=== Work request ===
Start at the line with "maps are kept" in the records below, stop at the line with "destruct (init_tx_queue i", and return every line in that span exactly, the two end lines included.

(Beginning of Provided records)

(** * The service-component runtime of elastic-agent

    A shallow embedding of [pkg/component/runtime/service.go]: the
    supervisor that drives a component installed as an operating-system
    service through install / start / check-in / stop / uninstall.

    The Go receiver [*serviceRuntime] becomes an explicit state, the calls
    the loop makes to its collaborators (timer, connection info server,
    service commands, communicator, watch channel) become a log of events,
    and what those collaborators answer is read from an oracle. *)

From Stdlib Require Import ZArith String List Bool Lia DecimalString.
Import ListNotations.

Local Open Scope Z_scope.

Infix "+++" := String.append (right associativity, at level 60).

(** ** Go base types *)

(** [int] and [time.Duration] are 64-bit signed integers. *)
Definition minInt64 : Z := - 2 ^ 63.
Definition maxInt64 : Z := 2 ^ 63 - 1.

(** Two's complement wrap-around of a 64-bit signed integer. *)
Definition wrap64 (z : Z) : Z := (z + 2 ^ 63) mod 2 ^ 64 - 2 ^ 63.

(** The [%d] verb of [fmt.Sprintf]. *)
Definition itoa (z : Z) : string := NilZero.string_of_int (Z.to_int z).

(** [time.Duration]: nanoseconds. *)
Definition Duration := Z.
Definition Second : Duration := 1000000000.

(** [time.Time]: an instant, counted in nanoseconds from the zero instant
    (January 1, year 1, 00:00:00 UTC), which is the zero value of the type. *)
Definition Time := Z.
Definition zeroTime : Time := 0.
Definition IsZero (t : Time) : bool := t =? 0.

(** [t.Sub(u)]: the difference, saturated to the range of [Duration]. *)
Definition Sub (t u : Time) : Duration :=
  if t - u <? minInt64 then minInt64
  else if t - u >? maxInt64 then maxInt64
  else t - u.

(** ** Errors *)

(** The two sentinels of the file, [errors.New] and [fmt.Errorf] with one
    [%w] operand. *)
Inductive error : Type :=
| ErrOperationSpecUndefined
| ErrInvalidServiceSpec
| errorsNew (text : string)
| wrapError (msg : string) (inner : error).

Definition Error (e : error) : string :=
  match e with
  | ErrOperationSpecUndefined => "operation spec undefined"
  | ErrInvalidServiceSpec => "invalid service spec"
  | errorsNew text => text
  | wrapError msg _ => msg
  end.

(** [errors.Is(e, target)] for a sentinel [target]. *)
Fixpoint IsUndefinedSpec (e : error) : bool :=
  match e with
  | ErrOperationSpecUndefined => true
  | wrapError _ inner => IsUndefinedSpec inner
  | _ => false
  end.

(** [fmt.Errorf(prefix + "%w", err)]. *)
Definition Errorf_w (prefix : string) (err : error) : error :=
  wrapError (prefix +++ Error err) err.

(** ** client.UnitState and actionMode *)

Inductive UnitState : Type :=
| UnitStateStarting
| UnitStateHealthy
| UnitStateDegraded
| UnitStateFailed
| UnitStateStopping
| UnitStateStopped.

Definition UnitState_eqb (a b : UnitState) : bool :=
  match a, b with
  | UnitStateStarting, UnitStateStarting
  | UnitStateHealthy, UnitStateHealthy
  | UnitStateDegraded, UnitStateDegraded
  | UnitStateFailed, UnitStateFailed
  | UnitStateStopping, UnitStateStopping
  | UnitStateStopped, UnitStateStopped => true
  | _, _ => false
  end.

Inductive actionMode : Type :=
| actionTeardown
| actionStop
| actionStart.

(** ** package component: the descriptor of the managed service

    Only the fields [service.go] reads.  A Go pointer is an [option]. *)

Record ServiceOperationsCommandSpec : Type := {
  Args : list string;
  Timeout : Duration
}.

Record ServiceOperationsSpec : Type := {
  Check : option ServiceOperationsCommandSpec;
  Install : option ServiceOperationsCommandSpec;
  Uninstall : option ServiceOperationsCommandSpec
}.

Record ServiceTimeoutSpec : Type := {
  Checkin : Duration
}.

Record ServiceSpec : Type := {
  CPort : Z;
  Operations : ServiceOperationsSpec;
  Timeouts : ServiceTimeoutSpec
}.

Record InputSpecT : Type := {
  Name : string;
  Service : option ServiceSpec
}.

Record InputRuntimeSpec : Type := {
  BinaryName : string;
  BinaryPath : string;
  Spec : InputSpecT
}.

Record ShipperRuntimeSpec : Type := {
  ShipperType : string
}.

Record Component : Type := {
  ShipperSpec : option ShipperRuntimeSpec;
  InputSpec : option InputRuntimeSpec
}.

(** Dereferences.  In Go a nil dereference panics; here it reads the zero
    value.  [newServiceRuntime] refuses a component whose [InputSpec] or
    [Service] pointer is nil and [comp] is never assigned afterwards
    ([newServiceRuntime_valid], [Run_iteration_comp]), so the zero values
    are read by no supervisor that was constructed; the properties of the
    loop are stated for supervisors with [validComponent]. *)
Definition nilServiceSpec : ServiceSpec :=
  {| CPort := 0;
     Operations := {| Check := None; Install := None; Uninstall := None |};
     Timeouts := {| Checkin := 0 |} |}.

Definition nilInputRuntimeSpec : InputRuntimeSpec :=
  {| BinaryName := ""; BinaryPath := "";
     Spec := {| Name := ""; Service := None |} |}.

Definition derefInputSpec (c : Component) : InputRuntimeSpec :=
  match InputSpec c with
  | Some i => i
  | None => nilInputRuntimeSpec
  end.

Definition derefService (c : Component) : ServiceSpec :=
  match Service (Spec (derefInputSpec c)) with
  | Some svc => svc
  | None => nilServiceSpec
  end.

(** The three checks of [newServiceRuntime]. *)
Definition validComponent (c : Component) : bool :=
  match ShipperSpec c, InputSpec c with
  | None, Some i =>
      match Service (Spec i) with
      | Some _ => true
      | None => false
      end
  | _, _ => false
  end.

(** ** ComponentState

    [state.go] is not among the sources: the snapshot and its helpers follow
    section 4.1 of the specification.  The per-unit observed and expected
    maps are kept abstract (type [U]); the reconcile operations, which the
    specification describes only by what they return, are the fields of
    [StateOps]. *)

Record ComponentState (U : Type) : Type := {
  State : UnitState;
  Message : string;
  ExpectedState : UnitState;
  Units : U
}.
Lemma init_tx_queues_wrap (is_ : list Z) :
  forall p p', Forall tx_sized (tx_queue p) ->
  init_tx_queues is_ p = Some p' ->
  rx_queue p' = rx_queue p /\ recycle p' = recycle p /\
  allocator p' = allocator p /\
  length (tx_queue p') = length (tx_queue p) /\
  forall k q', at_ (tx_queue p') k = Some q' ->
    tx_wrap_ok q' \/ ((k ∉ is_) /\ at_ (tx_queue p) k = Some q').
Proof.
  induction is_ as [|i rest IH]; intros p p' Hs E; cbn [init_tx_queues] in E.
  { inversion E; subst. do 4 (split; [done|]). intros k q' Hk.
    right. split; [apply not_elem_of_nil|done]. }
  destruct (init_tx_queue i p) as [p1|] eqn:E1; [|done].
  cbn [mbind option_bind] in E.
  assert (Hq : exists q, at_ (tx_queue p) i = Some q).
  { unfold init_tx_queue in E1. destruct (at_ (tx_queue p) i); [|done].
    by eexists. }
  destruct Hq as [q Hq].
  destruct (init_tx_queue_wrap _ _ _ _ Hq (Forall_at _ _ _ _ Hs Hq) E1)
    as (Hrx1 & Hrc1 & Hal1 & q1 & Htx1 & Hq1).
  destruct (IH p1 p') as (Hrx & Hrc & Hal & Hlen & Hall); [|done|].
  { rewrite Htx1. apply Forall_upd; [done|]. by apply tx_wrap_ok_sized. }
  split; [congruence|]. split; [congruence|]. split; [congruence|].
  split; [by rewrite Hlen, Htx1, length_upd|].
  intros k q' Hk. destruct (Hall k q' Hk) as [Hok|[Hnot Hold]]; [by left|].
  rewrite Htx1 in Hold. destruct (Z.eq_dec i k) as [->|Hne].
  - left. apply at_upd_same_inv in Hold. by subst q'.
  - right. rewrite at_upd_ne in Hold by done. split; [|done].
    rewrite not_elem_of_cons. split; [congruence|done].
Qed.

(End of Provided records)
(Beginning of Provided records)

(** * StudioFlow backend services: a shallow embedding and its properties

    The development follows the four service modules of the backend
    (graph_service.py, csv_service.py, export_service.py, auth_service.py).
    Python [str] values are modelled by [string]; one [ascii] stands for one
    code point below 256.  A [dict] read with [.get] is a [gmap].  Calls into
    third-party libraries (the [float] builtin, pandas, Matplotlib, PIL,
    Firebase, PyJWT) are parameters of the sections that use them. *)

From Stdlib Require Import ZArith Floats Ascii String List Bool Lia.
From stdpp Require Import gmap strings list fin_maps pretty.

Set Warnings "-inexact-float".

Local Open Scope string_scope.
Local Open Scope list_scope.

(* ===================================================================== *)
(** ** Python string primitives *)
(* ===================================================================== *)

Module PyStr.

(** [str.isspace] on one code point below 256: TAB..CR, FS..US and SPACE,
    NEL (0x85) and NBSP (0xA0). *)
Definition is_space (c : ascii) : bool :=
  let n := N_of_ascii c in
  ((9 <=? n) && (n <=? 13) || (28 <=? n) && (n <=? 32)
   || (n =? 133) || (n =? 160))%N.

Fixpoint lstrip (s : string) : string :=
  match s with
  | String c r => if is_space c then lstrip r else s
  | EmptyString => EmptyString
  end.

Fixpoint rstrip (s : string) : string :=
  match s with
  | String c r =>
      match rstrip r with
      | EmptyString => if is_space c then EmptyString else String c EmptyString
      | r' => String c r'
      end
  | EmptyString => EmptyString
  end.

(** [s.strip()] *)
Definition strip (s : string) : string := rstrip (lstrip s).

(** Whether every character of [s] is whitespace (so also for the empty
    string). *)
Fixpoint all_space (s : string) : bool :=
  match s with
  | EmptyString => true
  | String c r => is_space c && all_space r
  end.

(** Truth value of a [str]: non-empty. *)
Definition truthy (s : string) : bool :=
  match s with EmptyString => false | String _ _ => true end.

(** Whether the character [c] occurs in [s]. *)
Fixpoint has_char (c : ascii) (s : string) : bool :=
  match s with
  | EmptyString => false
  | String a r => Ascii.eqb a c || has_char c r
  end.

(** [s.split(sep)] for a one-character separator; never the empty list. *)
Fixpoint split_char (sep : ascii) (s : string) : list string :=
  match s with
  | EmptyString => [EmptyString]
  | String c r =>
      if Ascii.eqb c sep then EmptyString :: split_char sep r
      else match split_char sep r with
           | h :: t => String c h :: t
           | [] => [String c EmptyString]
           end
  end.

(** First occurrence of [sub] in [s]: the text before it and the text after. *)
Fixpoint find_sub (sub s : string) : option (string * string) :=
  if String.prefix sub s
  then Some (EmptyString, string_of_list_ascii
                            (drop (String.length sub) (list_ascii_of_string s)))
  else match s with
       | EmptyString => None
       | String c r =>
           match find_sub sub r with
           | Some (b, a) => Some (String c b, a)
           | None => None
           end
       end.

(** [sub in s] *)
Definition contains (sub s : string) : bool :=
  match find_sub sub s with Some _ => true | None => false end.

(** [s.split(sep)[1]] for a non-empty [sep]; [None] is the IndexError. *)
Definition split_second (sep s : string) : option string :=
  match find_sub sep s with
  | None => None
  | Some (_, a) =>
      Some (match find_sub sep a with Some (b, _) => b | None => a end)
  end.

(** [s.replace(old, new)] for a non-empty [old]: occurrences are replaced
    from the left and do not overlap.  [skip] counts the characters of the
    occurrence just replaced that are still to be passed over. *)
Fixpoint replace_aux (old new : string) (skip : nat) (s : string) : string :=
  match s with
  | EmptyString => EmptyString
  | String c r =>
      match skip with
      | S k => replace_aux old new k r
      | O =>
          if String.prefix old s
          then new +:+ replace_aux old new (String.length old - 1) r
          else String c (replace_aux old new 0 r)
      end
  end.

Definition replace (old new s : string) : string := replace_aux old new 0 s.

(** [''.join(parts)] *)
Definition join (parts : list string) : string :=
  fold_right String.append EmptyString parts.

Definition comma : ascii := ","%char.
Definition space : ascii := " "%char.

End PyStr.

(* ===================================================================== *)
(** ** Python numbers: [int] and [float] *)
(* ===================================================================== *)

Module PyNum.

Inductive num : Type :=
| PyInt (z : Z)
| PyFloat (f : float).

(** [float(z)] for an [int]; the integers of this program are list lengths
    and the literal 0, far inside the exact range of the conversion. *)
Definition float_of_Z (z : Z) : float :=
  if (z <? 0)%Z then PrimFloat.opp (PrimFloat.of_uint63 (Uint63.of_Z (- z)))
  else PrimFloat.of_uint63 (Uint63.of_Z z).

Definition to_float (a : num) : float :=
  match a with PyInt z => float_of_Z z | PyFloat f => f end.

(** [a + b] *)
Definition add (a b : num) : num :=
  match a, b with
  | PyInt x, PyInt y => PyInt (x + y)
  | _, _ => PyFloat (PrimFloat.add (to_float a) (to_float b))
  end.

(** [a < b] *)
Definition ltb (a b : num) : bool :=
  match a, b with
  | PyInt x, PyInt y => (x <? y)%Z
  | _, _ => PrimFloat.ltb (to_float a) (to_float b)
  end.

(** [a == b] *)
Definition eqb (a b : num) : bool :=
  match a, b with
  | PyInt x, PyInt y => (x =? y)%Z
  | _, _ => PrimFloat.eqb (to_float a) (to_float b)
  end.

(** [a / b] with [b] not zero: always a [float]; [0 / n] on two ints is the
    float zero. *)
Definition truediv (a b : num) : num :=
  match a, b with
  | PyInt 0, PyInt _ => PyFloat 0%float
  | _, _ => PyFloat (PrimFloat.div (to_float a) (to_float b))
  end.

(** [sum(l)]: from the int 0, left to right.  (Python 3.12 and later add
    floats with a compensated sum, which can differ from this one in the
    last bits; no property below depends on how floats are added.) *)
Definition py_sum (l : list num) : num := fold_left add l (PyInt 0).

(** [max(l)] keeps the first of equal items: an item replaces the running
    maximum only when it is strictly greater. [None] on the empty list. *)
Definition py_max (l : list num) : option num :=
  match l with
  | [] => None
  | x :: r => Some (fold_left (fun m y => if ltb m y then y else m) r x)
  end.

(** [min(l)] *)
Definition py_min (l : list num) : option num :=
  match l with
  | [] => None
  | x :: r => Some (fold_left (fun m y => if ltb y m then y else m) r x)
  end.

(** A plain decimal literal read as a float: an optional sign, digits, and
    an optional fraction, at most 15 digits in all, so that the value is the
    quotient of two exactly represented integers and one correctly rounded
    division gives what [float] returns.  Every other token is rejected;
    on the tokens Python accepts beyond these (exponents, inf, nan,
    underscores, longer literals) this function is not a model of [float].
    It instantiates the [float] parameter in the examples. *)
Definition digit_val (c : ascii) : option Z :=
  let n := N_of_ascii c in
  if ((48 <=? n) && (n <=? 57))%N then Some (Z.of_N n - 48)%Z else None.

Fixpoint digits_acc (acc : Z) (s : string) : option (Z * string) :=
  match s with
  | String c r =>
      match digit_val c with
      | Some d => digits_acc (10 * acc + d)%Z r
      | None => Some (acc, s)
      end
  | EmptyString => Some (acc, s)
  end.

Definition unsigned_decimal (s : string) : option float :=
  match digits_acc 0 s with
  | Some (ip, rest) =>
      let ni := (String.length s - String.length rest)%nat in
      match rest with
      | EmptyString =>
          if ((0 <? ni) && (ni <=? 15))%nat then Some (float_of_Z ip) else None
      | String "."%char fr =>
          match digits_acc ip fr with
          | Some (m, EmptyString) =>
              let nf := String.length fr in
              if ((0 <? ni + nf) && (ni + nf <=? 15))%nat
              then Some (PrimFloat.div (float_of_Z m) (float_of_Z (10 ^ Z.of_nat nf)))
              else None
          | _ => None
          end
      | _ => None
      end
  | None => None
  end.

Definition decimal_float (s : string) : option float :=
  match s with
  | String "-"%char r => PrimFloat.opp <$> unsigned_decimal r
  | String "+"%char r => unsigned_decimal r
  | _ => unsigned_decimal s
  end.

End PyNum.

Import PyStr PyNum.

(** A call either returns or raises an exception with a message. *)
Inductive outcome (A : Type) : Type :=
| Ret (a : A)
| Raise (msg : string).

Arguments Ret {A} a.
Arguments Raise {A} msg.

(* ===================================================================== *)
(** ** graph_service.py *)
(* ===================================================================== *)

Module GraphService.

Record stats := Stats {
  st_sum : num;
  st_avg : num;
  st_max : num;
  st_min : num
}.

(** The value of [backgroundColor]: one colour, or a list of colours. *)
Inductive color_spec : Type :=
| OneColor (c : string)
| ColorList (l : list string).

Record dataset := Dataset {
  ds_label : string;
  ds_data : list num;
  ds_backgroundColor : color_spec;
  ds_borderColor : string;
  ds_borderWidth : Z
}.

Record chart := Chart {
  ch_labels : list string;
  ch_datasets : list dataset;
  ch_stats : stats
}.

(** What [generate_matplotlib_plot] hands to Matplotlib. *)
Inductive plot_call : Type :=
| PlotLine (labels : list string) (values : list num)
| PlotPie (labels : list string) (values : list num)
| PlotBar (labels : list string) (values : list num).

(End of Provided records)
(Beginning of Provided records)

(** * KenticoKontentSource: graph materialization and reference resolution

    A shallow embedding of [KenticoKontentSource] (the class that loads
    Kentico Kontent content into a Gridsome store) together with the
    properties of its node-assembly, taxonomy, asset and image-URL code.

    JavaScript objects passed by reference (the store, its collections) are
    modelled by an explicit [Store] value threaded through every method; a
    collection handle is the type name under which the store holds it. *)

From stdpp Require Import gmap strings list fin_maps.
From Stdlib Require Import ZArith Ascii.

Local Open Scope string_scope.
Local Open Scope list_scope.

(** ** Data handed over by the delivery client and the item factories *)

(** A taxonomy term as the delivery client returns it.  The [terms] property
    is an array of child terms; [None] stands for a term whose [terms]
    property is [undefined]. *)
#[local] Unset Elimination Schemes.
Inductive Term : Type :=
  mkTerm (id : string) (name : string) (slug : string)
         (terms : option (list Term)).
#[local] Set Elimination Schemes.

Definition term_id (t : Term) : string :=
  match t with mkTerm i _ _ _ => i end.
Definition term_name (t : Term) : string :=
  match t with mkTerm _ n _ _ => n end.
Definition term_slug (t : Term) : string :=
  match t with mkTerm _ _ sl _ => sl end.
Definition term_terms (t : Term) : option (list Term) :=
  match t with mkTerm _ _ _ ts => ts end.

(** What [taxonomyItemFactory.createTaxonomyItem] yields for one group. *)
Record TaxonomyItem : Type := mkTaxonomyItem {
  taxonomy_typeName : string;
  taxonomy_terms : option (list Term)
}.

(End of Provided records)

=== Output for this task ===
    maps are kept abstract (type [U]); the reconcile operations, which the
    specification describes only by what they return, are the fields of
    [StateOps]. *)

Record ComponentState (U : Type) : Type := {
  State : UnitState;
  Message : string;
  ExpectedState : UnitState;
  Units : U
}.
Lemma init_tx_queues_wrap (is_ : list Z) :
  forall p p', Forall tx_sized (tx_queue p) ->
  init_tx_queues is_ p = Some p' ->
  rx_queue p' = rx_queue p /\ recycle p' = recycle p /\
  allocator p' = allocator p /\
  length (tx_queue p') = length (tx_queue p) /\
  forall k q', at_ (tx_queue p') k = Some q' ->
    tx_wrap_ok q' \/ ((k ∉ is_) /\ at_ (tx_queue p) k = Some q').
Proof.
  induction is_ as [|i rest IH]; intros p p' Hs E; cbn [init_tx_queues] in E.
  { inversion E; subst. do 4 (split; [done|]). intros k q' Hk.
    right. split; [apply not_elem_of_nil|done]. }
  destruct (init_tx_queue i p) as [p1|] eqn:E1; [|done].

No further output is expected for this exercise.